Of all the lines in the entries below, give again exactly those starting at the line containing "(TablePage.InsertTuple tuple d);" and ending at the line containing "size ← GetTupleSize slot d;", both ends included, and no others.

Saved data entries
'''
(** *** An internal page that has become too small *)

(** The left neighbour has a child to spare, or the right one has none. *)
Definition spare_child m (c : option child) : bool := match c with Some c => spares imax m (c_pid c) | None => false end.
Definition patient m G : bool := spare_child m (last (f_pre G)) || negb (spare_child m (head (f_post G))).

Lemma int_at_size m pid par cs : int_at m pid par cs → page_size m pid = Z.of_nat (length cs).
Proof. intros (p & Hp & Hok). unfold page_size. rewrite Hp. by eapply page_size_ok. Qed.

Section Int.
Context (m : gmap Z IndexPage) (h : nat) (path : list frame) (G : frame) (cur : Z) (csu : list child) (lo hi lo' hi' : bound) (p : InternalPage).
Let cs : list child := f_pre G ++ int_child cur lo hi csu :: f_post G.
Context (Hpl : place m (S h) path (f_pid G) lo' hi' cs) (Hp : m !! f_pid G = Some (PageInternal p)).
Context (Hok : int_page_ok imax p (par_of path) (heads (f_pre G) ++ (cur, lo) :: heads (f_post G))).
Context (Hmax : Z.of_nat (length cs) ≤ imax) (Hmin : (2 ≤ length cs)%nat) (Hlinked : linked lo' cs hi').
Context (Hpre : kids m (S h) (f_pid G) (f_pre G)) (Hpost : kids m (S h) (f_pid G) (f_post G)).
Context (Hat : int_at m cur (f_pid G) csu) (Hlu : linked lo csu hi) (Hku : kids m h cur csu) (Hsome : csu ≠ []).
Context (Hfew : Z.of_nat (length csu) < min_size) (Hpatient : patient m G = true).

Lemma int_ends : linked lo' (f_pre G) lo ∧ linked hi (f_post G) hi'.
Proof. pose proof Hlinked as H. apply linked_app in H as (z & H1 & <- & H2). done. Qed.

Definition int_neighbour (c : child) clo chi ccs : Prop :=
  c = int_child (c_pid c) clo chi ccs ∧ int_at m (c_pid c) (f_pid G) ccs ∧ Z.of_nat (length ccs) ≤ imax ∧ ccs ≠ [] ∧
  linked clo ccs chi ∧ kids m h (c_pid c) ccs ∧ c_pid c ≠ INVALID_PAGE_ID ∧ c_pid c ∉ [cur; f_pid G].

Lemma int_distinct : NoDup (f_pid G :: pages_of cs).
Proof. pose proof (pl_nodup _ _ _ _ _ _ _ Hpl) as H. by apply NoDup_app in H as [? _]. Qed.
'''
'''
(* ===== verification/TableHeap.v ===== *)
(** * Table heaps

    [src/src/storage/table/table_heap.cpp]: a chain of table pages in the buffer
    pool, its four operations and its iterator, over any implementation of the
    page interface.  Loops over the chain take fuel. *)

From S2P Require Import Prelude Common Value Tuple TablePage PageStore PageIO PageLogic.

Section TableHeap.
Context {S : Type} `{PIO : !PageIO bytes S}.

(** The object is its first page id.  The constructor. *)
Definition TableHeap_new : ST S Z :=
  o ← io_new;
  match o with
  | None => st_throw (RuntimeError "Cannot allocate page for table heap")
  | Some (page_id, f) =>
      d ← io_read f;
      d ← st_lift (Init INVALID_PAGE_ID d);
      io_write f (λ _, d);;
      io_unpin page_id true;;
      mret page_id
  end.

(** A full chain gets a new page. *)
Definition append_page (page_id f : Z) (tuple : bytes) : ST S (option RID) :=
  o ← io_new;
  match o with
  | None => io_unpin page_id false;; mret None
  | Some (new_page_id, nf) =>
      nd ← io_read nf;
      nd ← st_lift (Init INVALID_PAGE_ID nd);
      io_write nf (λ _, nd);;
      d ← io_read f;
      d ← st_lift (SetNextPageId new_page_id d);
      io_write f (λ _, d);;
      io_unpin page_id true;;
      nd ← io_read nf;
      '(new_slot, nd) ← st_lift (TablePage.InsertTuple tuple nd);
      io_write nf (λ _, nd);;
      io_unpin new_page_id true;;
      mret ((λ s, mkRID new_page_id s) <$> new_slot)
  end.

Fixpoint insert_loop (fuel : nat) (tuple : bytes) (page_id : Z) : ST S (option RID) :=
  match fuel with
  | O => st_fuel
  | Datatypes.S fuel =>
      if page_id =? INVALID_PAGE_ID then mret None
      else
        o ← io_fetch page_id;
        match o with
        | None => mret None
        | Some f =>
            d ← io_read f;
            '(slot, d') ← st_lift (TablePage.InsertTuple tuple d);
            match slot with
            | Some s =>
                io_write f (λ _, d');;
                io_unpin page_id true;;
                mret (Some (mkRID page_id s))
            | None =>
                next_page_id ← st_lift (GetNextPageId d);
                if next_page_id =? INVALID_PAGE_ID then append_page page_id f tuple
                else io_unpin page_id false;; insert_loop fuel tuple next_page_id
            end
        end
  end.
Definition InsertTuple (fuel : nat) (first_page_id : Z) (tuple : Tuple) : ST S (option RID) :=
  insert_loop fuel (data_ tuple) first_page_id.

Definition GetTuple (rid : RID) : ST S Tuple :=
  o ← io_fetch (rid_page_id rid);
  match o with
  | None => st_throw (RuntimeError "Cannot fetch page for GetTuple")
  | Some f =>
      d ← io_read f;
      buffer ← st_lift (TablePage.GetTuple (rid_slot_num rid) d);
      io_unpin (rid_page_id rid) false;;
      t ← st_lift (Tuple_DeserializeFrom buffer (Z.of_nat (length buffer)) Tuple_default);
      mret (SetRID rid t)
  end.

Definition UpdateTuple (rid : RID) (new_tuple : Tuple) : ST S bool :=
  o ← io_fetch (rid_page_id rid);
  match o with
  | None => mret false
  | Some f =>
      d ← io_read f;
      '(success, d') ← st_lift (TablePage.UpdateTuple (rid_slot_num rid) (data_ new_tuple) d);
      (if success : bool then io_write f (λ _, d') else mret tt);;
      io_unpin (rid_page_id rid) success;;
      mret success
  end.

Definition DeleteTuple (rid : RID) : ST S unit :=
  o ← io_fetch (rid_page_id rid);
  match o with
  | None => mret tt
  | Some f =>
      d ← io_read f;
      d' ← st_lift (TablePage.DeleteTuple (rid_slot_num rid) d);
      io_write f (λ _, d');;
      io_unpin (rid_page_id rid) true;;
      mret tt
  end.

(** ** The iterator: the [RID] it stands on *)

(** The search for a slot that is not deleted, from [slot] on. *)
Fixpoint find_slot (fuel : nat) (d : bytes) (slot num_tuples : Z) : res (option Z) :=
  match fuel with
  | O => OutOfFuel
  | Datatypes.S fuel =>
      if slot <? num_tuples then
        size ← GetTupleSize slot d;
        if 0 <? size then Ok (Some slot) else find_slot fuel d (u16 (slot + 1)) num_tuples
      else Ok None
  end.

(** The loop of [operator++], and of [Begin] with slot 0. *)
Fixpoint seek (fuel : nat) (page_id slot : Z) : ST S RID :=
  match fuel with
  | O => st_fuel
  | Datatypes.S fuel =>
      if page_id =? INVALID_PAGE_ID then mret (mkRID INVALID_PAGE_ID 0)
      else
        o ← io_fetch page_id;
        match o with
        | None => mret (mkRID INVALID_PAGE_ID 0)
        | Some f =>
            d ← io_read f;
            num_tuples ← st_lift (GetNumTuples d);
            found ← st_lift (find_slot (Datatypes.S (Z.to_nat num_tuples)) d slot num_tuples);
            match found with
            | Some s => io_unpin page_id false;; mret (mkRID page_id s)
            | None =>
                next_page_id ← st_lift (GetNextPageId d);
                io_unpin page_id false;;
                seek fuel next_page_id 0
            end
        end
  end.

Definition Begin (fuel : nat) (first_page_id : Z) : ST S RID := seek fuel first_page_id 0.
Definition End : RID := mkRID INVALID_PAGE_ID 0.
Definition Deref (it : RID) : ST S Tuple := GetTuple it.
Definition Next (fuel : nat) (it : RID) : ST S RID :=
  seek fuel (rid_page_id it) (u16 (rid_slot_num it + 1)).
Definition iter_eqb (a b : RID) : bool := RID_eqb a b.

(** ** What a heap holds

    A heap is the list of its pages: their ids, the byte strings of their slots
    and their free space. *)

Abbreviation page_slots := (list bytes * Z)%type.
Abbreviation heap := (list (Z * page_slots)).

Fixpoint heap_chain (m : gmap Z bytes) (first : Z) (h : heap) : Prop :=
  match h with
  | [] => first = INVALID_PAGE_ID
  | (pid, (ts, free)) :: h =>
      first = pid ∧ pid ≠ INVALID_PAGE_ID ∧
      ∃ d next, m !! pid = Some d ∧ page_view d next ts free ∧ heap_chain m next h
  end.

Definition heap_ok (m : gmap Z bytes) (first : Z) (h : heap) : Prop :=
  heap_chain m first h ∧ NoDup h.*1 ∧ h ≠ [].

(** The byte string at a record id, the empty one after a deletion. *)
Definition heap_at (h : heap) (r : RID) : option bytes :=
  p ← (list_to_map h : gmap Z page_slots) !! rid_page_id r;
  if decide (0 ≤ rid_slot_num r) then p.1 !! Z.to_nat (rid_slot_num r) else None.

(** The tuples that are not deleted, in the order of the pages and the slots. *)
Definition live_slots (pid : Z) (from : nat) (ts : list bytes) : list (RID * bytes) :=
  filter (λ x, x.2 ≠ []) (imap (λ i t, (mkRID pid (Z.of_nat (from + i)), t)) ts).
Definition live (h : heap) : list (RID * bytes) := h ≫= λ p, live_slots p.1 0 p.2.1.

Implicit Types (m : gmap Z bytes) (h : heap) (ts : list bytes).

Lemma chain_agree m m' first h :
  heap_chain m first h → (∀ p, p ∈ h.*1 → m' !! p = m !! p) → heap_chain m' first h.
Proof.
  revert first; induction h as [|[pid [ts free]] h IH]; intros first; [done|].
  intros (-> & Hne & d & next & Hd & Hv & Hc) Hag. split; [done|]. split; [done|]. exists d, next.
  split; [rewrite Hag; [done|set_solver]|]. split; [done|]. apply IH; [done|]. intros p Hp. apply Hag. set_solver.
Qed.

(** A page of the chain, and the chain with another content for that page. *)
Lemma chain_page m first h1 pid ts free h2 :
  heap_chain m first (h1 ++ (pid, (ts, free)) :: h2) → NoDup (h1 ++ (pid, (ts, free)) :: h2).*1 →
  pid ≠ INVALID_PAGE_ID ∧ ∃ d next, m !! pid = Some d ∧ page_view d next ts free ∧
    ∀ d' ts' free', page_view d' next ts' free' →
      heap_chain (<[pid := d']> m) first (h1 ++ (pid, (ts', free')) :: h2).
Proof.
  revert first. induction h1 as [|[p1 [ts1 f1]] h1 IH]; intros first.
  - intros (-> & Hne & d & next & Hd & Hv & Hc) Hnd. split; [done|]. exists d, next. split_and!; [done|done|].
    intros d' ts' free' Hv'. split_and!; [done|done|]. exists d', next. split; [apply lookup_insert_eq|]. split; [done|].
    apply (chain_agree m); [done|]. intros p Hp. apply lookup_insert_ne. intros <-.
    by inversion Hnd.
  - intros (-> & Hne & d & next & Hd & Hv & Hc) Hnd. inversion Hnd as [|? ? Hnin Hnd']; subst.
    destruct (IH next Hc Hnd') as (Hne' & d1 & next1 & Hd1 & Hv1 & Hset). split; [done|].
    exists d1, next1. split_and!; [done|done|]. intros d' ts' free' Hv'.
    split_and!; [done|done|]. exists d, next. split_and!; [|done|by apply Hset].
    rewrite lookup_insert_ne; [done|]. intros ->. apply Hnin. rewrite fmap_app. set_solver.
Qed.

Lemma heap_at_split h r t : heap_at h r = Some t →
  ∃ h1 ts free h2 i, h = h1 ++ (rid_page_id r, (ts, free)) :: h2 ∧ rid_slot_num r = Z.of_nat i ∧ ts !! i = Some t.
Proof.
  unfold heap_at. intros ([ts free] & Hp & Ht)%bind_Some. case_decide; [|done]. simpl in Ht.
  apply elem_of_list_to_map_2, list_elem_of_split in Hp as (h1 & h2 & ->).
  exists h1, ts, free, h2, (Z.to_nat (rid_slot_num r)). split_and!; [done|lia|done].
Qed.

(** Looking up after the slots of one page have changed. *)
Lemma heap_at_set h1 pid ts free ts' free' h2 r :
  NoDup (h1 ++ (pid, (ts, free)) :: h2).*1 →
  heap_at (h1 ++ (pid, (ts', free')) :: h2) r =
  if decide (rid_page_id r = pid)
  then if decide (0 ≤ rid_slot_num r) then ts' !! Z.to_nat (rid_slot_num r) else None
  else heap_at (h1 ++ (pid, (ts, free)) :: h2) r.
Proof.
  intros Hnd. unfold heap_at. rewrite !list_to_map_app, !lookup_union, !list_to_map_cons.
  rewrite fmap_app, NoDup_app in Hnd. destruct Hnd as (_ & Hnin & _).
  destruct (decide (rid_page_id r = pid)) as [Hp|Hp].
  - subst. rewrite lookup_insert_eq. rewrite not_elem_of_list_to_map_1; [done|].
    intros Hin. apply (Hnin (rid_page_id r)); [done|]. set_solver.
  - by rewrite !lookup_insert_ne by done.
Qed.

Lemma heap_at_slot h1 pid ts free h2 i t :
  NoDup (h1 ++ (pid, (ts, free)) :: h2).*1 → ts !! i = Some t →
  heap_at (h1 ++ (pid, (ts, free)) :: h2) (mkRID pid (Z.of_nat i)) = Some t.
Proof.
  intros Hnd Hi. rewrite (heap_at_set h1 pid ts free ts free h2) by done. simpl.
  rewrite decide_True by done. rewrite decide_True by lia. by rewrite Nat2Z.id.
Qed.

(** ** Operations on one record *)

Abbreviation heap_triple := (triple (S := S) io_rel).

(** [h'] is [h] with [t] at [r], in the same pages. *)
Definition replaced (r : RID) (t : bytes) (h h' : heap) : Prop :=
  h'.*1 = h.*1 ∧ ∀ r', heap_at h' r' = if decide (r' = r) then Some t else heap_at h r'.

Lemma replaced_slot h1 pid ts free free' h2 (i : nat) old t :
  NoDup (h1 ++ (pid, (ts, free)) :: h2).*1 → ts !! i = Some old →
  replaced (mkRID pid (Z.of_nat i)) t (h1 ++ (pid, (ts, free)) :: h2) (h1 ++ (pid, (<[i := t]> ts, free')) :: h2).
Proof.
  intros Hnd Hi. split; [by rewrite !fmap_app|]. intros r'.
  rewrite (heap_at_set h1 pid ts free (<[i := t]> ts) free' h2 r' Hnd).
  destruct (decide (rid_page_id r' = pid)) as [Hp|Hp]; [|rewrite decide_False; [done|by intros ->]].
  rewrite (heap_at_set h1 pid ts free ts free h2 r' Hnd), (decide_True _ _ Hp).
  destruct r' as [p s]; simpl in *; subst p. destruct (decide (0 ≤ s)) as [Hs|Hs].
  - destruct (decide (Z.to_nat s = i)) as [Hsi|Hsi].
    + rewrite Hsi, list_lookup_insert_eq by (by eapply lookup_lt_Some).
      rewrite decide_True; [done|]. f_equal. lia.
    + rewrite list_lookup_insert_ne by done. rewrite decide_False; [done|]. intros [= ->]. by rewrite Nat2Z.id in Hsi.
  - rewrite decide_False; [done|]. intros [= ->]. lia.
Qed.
'''
- Result of this task
            '(slot, d') ← st_lift (TablePage.InsertTuple tuple d);
            match slot with
            | Some s =>
                io_write f (λ _, d');;
                io_unpin page_id true;;
                mret (Some (mkRID page_id s))
            | None =>
                next_page_id ← st_lift (GetNextPageId d);
                if next_page_id =? INVALID_PAGE_ID then append_page page_id f tuple
                else io_unpin page_id false;; insert_loop fuel tuple next_page_id
            end
        end
  end.
Definition InsertTuple (fuel : nat) (first_page_id : Z) (tuple : Tuple) : ST S (option RID) :=
  insert_loop fuel (data_ tuple) first_page_id.

Definition GetTuple (rid : RID) : ST S Tuple :=
  o ← io_fetch (rid_page_id rid);
  match o with
  | None => st_throw (RuntimeError "Cannot fetch page for GetTuple")
  | Some f =>
      d ← io_read f;
      buffer ← st_lift (TablePage.GetTuple (rid_slot_num rid) d);
      io_unpin (rid_page_id rid) false;;
      t ← st_lift (Tuple_DeserializeFrom buffer (Z.of_nat (length buffer)) Tuple_default);
      mret (SetRID rid t)
  end.

Definition UpdateTuple (rid : RID) (new_tuple : Tuple) : ST S bool :=
  o ← io_fetch (rid_page_id rid);
  match o with
  | None => mret false
  | Some f =>
      d ← io_read f;
      '(success, d') ← st_lift (TablePage.UpdateTuple (rid_slot_num rid) (data_ new_tuple) d);
      (if success : bool then io_write f (λ _, d') else mret tt);;
      io_unpin (rid_page_id rid) success;;
      mret success
  end.

Definition DeleteTuple (rid : RID) : ST S unit :=
  o ← io_fetch (rid_page_id rid);
  match o with
  | None => mret tt
  | Some f =>
      d ← io_read f;
      d' ← st_lift (TablePage.DeleteTuple (rid_slot_num rid) d);
      io_write f (λ _, d');;
      io_unpin (rid_page_id rid) true;;
      mret tt
  end.

(** ** The iterator: the [RID] it stands on *)

(** The search for a slot that is not deleted, from [slot] on. *)
Fixpoint find_slot (fuel : nat) (d : bytes) (slot num_tuples : Z) : res (option Z) :=
  match fuel with
  | O => OutOfFuel
  | Datatypes.S fuel =>
      if slot <? num_tuples then
        size ← GetTupleSize slot d;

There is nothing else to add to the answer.